When not to use a full-screen shader

A full-screen CRT shader is not always the best answer. If only a monitor prop, menu screen, or in-game terminal needs the look, apply the effect locally. If the game depends on precise input timing or tiny readable UI, keep the global effect subtle or optional. The strongest CRT treatment belongs where it supports the fiction or mood, not necessarily over every rendered pixel.

What to copy into production

Copy the shader only after choosing values that match a project goal. If the goal is a clean retro display, copy a lighter preset and protect readability.
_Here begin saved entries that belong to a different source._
(** What settling and starting change of the queue, of the other records
    and of the busy counts. *)
Definition freed (slots : list (str * OpClass)) st (ws : str) : Busy :=
  match slots with
  | [(ws', class)] => if decide (ws = ws') then busy_change (busy_of st ws) class false else busy_of st ws
  | _ => busy_of st ws
  end.

Record leaves (id : N) st st' : Prop := {
  lv_queue : queue st' = queue st;
  lv_records i : i <> id -> get_record st' i = get_record st i;
}.

Lemma leaves_trans id st1 st2 st3 : leaves id st1 st2 -> leaves id st2 st3 -> leaves id st1 st3.
Proof.
  intros [Q1 R1] [Q2 R2]. split; [congruence|]. intros i Hi. by rewrite R2, R1.
Qed.

Lemma release_slot_busy id r st ws :
  busy_of (release_slot (bool_decide (rec_phase r = PhRunning)) r id st) ws = freed (slot id r) st ws.
Proof.
  unfold release_slot, slot. destruct (rec_resolved r) as [w|]; [|by destruct (rec_phase r), (rec_operation r) as [[]|]].
  set (st1 := if bool_decide (requests st !! _ = _) then _ else _).
  assert (E : forall ws, busy_of st1 ws = busy_of st ws) by (intros; unfold st1; by destruct (bool_decide (requests st !! _ = _))).
  destruct (rec_phase r), (rec_operation r) as [[op class]|]; try apply E.
  etransitivity; [apply (busy_of_insert st1)|]. unfold freed.
  destruct (decide (ws = workspace w)) as [->|]; [|apply E]. f_equal. apply E.
Qed.

Lemma settling_leaves id r outcome st :
  leaves id st (settling id r outcome st) /\
  forall ws, busy_of (settling id r outcome st) ws = freed (slot id r) st ws.
Proof.
  unfold settling. set (st1 := foldl _ (foldl _ _ _) _).
  assert (Hp : slot_part st1 = slot_part (set_record st id (settled r outcome))).
  { unfold st1. rewrite !answered_all_slot. by destruct (rec_events r). }
  unfold slot_part in Hp. injection Hp as E1 E2 _ E4 _ _ _ _. clearbody st1. split.
  - split.
    + transitivity (queue st1); [|by rewrite E4]. unfold release_slot.
      destruct (rec_resolved r); [|done]. destruct (bool_decide (requests _ !! _ = _)), (bool_decide _),
        (rec_operation r) as [[]|]; done.
    + intros i Hi. pose proof (release_slot_part (bool_decide (rec_phase r = PhRunning)) r id st1) as Hp.
      unfold table_part in Hp. injection Hp as R1 _ _ _ _ _. unfold get_record. rewrite R1, E1.
      change (records (set_record st id ?x)) with (bt_insert (records st) id x).
      by rewrite bt_get_insert_ne.
  - intros ws. rewrite release_slot_busy. unfold freed, busy_of. by rewrite E2.
Qed.

Lemma settle_leaves id outcome st :
  leaves id st (settle ports id outcome st).1 /\
  forall ws, busy_of (settle ports id outcome st).1 ws =
    match get_record st id with
    | Some r => if bool_decide (rec_phase r = PhTerminal) then busy_of st ws else freed (slot id r) st ws
    | None => busy_of st ws
    end.
Proof.
  destruct (get_record st id) as [r|] eqn:Hg; [|unfold settle; by rewrite Hg].
  destruct (bool_decide (rec_phase r = PhTerminal)) eqn:Hph.
  { unfold settle. by rewrite Hg, Hph. }
  apply bool_decide_eq_false in Hph. rewrite (settle_open ports id r outcome st Hg Hph).
  destruct (settling_leaves id r outcome st) as [HL HB]. destruct (replied r); cbn [fst].
  { split; [|exact HB]. by destruct HL; split. }
  set (st1 := answered_on id (rec_lane r) (settling id r outcome st)).
  assert (Hg1 : get_record st1 id = Some (settled r outcome)).
  { unfold st1. pose proof (settling_record id r outcome st). by destruct (rec_lane r). }
  pose proof (discard_slot_part st1 id _ Hg1) as Hp. unfold slot_part in Hp.
  injection Hp as E1 E2 _ E4 _ _ _ _. split.
  - destruct HL as [Q R]. split.
    + rewrite E4, <- Q. unfold st1. by destruct (rec_lane r).
    + intros i Hi. unfold get_record. rewrite E1, bt_get_remove_ne by done.
      etransitivity; [|apply (R i Hi)]. unfold st1. by destruct (rec_lane r).
  - intros ws. rewrite <- HB. unfold busy_of. rewrite E2. unfold st1. by destruct (rec_lane r).
Qed.

Lemma set_leaves id r st : leaves id st (set_record st id r).
Proof. split; [done|]. intros i Hi. by apply get_set_ne. Qed.

Lemma start_leaves id r w st :
  get_record st id = Some r -> rec_resolved r = Some w ->
  leaves id st (start_operation ports env id st).1 /\
  forall ws, ws <> workspace w -> busy_of (start_operation ports env id st).1 ws = busy_of st ws.
Proof.
  intros Hg Hw. unfold start_operation, take_record. rewrite Hg.
  destruct (rec_gate r); cbn [negb]; [|by split]. cbv zeta.
  change (rec_resolved (r <| rec_gate := false |>)) with (rec_resolved r). rewrite Hw. cbn [negb].
  set (r' := r <| rec_gate := _ |> <| rec_phase := _ |> <| rec_alive := _ |>).
  destruct (env_spawn env id) as [error|]; [|split; [apply set_leaves|done]].
  unfold spawn_failed. set (oc := {| oc_terminal := _ |}).
  destruct (settle_leaves id oc (set_record st id r')) as [HL HB]. split.
  - eapply leaves_trans; [apply set_leaves|exact HL].
  - intros ws Hne. rewrite HB, get_set_eq. cbn. unfold freed, slot. cbn.
    destruct (rec_operation r) as [[op class]|]; [|done]. rewrite Hw. by rewrite decide_False.
Qed.

(** *** Termination *)

Lemma length_remove_index_eq i (l : list N) x :
  l !! i = Some x -> length (remove_index i l) = length l - 1.
Proof.
  intros Hl%lookup_lt_Some. unfold remove_index. rewrite length_app, length_take, length_drop. lia.
Qed.

Lemma schedule_operations_fuel fuel fuel' index blocked st :
  length (queue st) - index < fuel -> length (queue st) - index < fuel' ->
  schedule_operations ports limits env fuel index blocked st =
  schedule_operations ports limits env fuel' index blocked st.
Proof.
  revert fuel' index blocked st. induction fuel as [|fuel IH]; intros [|fuel'] index blocked st H1 H2;
    try lia. cbn [schedule_operations].
  destruct (running st <? running_operations limits)%N; [|done].
  destruct (queue st !! index) as [id|] eqn:Hq; [|done]. cbv zeta.
  pose proof (length_remove_index_eq _ _ _ Hq) as Hlen. apply lookup_lt_Some in Hq.
  set (removed := st <| queue := _ |>). assert (Hrm : length (queue removed) = length (queue st) - 1) by done.
  destruct (get_record st id) as [r|] eqn:Hg; [|apply IH; rewrite Hrm; lia].
  destruct (rec_operation r) as [[op class]|] eqn:Ho; [|apply IH; rewrite Hrm; lia].
  destruct (rec_resolved r) as [w|] eqn:Hw; [|apply IH; rewrite Hrm; lia].
  destruct (exclusive class && _).
  { set (oc := failed_before_start _ _ _ _). destruct (settle_leaves id oc removed) as [[HL _] _].
    destruct (settle ports id oc removed) as [st1 out1]. cbn [fst] in HL.
    rewrite (IH fuel' index blocked st1); [done|rewrite HL, Hrm; lia..]. }
  destruct (_ || _); [apply IH; lia|]. set (started := removed <| running := _ |> <| busy := _ |>).
  destruct (start_leaves id r w started Hg Hw) as [[HL _] _].
  destruct (start_operation ports env id started) as [st1 out1]. cbn [fst] in HL.
  rewrite (IH fuel' index blocked st1); [done|rewrite HL; change (queue started) with (queue removed);
    rewrite Hrm; lia..].
Qed.

Lemma next_direct_length ids st :
  ids <> [] -> length (direct_queue (next_direct_from ids st).1) < length ids.
Proof.
  revert st. induction ids as [|id ids IH]; intros st Hne; [done|]. cbn [next_direct_from].
  destruct (take_record id st) as [st' []]; [simpl; lia|].
  destruct ids as [|i ids]; [simpl; lia|]. specialize (IH st' ltac:(done)). simpl in *. lia.
Qed.
(** *** An example *)

(** A source with a file, a link, a directory and an excluded one. *)
Definition copy_demo : Disk := mkDisk
  (<[ [lit "src"] := NDir ]> (<[ [lit "f"; lit "src"] := NFile [1%N; 2%N] ]> (<[ [lit "a"; lit "src"] := NDir ]>
  (<[ [lit "g"; lit "a"; lit "src"] := NFile [3%N] ]> (<[ [lit "out"; lit "src"] := NLink (lit "/etc") ]>
  (<[ [lit "skip"; lit "src"] := NDir ]> (<[ [lit "h"; lit "skip"; lit "src"] := NFile [] ]> ∅))))))) 0 0 [].

(** A host without faults that clones, or answers with an errno. *)
Definition demo_host (cloning : option N) : Host :=
  mkHost [] (fun _ => None) (fun _ => 1%N) (fun _ => false) (fun _ => cloning) (fun _ => 0%N) 7
    (fun _ => []) (fun p => p) (fun _ => []).

Definition demo_request (destination : str) (mode : CopyMode) : CopyRequest :=
  mkCopyRequest (lit "/src") destination [RelativePath (lit "skip")] mode.

Lemma copy_demo_ready cloning : copy_ready (demo_host cloning) copy_demo.
Proof.
  split; [apply tree_wf_entries|apply names_plain_entries|reflexivity]; refine (bool_decide_unpack _ _); vm_compute; exact I.
Qed.

Lemma demo_apart : ~ [lit "src"] `suffix_of` [lit "dst"].
Proof. refine (bool_decide_unpack _ _). vm_compute. exact I. Qed.

(** C15: a tree copy, whatever its host answers, removes and changes no entry
    there was, and every entry it adds is at or below the entry its destination
    names. *)
Theorem copy_confined h request d d' r :
  copy_ready h d -> copy_tree_system h request d = (d', r) ->
  tree d ⊆ tree d' /\ forall l, tree d !! l = None -> is_Some (tree d' !! l) ->
    exists ld, entry (h_cwd h) (tree d) (cq_destination request) = Ok ld /\ ld `suffix_of` l.
Proof.
  intros [HW HP Hc] (plan & d1 & E & H)%planned. rewrite <- E in *. by eapply copy_with_confined.
Qed.

Lemma copy_confined_witness :
  let d' := (copy_tree_system (demo_host None) (demo_request (lit "/dst") Auto) copy_demo).1 in
  tree copy_demo ⊆ tree d' /\ tree d' !! [lit "g"; lit "a"; lit "dst"] = Some (NFile [3%N]).
Proof.
  destruct (copy_tree_system (demo_host None) (demo_request (lit "/dst") Auto) copy_demo) as [d' r] eqn:E.
  split; [exact (proj1 (copy_confined _ _ _ _ _ (copy_demo_ready None) E))|].
  cbn [fst]. assert (d' = (copy_tree_system (demo_host None) (demo_request (lit "/dst") Auto) copy_demo).1) as -> by (rewrite E; reflexivity).
  vm_compute. reflexivity.
Defined.
Lemma unserved_elem k :
  k ∈ (if is_selected request RepoRoot && negb (bt_contains sources RepoRoot)
       then (omap (unpaired request sources) (bt_entries receivers) ++
             List.filter (fun key => negb (bool_decide (key = RepoRoot)) && negb (bt_contains receivers key)) (bt_entries sources).*1) ++ [RepoRoot]
       else omap (unpaired request sources) (bt_entries receivers) ++
             List.filter (fun key => negb (bool_decide (key = RepoRoot)) && negb (bt_contains receivers key)) (bt_entries sources).*1) <->
  unserved request k.
Proof using index_receivers index_sources.
  assert (HF : k ∈ List.filter (fun key => negb (bool_decide (key = RepoRoot)) && negb (bt_contains receivers key)) (bt_entries sources).*1 <->
    k <> RepoRoot /\ listed (iq_sources request) k /\ ~ listed (iq_receivers request) k).
  { rewrite list_elem_of_In, filter_In, <- list_elem_of_In, <- (index_listed _ _ index_receivers), <- (index_listed _ _ index_sources).
    rewrite andb_true_iff, !negb_true_iff, bool_decide_eq_false, bt_contains_none, eq_None_not_Some, list_elem_of_fmap. split.
    - intros [([k' p] & -> & Hp%bt_elem_get) [Hr Hn]]. split_and!; [done|eauto|done].
    - intros (Hr & [p Hp] & Hn). split; [|done]. exists (k, p). split; [done|by apply bt_elem_get]. }
  assert (HR : is_selected request RepoRoot && negb (bt_contains sources RepoRoot) = true <->
    RepoRoot ∈ iq_selected request /\ ~ listed (iq_sources request) RepoRoot).
  { rewrite andb_true_iff, negb_true_iff, selected_elem, bt_contains_none, eq_None_not_Some. by rewrite (index_listed _ _ index_sources). }
  unfold unserved. destruct (decide (k = RepoRoot)) as [->|Hk].
  - rewrite <- HR. destruct (_ && _); rewrite ?elem_of_app, unpaired_elem, HF, ?list_elem_of_singleton; naive_solver.
  - destruct (_ && _); rewrite ?elem_of_app, unpaired_elem, HF, ?list_elem_of_singleton; naive_solver.
Qed.

Lemma pairings_spec ps :
  (forall k, k ∈ iq_selected request -> listed (iq_sources request) k) -> NoDup (pa_key <$> ps) -> ps ⊆ iq_receivers request ->
  exists out, mapM (pair_one sources) (List.filter (fun p => is_selected request (pa_key p)) ps) = Some out /\
    pr_key <$> out = List.filter (is_selected request) (pa_key <$> ps) /\ Forall (pairs request) out.
Proof using index_sources.
  clear index_receivers receivers. intros HS. induction ps as [|p ps IH]; intros HN Hsub; [by exists []|]. rewrite fmap_cons in HN. apply NoDup_cons in HN as [_ HN].
  destruct IH as (out & Eo & Ek & HF); [done|set_solver|]. rewrite fmap_cons. cbn [List.filter].
  destruct (is_selected request (pa_key p)) eqn:Es; [|by exists out].
  apply selected_elem, HS, (index_listed _ _ index_sources) in Es as [source Hs].
  assert (E1 : pair_one sources p = Some (mkPairing (pa_key p) (pa_path p) (pa_path source))) by (unfold pair_one; by rewrite Hs).
  exists (mkPairing (pa_key p) (pa_path p) (pa_path source) :: out). split_and!; [cbn; rewrite E1; cbn; by rewrite Eo|by rewrite fmap_cons, Ek|]. constructor; [|done]. apply index_sources in Hs as [Hs Esk].
  exists p, source. split_and!; try done. set_solver.
Qed.

End pairing.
If the goal is a damaged analog signal, copy stronger values but test scenes with text and fast movement. Production settings should be chosen because they support the game, not because they looked impressive in a blank preview.

FAQ

Is the copied shader complete?

It is complete enough as a starting CanvasItem shader, but it still needs project testing for scale, UI, renderer, and performance.

Does this replace the setup guide?

No. This page is for tuning and copying values. The setup guide handles scene structure and layering.

Why keep luminance preservation on?

Scanlines and masks reduce perceived brightness. Luminance preservation helps sprites, UI, and bright gameplay elements stay readable.